> _Stored items_:
......

(** The run on an uploaded file, stage by stage: the frame the chart section
    sees is the coerced one, and the chart section adds its elements [charts]
    after everything the cleaning section rendered. *)
Lemma run_stages (f : frame) (s : session) :
  let d1 := handled f s in
  let d2 := coerced d1 in
  exists r charts,
    (forall u, eda s (mkWorld d2 u) = (r, mkWorld d2 (u ++ charts))) /\
    Forall (chart_element d2) charts /\
    match r with Ok _ => True | Raised e => no_KeyError e end /\
    run (Some f) s =
    (r,
     mkWorld d2
       (preamble_ui ++ load_ui f ++ overview_ui f ++ missing_ui f ++
        strategy_ui f s ++ dtypes_ui d1 ++ preview_ui d2 s ++ charts ++
        match r with Ok _ => about_ui | Raised _ => [] end)).
Proof.
  intros d1 d2.
  destruct (eda_emits d2 s) as [r [charts [Heda [Hcharts Hr]]]].
  exists r, charts. repeat split; try assumption.
  unfold run, app, start.
  unfold bind at 1. unfold show at 1. cbn [data ui].
  unfold bind at 1. unfold show at 1. cbn [data ui].
  unfold bind at 1. unfold show at 1. cbn [data ui].
  unfold bind at 1. unfold show at 1. cbn [data ui].
  unfold bind at 1. rewrite cleaning_run. fold d1. fold d2.
  unfold bind at 1. rewrite Heda.
  destruct r as [[]|e].
  - unfold bind, show. cbn [data ui]. unfold preamble_ui, about_ui.
    repeat rewrite <- app_assoc. reflexivity.
  - unfold preamble_ui. repeat rewrite <- app_assoc.
    rewrite app_nil_r. reflexivity.
Qed.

......

Your task is to copy every entry above, exactly as written.

(** The run on an uploaded file, stage by stage: the frame the chart section
    sees is the coerced one, and the chart section adds its elements [charts]
    after everything the cleaning section rendered. *)
Lemma run_stages (f : frame) (s : session) :
  let d1 := handled f s in
  let d2 := coerced d1 in
  exists r charts,
    (forall u, eda s (mkWorld d2 u) = (r, mkWorld d2 (u ++ charts))) /\
    Forall (chart_element d2) charts /\
    match r with Ok _ => True | Raised e => no_KeyError e end /\
    run (Some f) s =
    (r,
     mkWorld d2
       (preamble_ui ++ load_ui f ++ overview_ui f ++ missing_ui f ++
        strategy_ui f s ++ dtypes_ui d1 ++ preview_ui d2 s ++ charts ++
        match r with Ok _ => about_ui | Raised _ => [] end)).
Proof.
  intros d1 d2.
  destruct (eda_emits d2 s) as [r [charts [Heda [Hcharts Hr]]]].
  exists r, charts. repeat split; try assumption.
  unfold run, app, start.
  unfold bind at 1. unfold show at 1. cbn [data ui].
  unfold bind at 1. unfold show at 1. cbn [data ui].
  unfold bind at 1. unfold show at 1. cbn [data ui].
  unfold bind at 1. unfold show at 1. cbn [data ui].
  unfold bind at 1. rewrite cleaning_run. fold d1. fold d2.
  unfold bind at 1. rewrite Heda.
  destruct r as [[]|e].
  - unfold bind, show. cbn [data ui]. unfold preamble_ui, about_ui.
    repeat rewrite <- app_assoc. reflexivity.
  - unfold preamble_ui. repeat rewrite <- app_assoc.
    rewrite app_nil_r. reflexivity.
Qed.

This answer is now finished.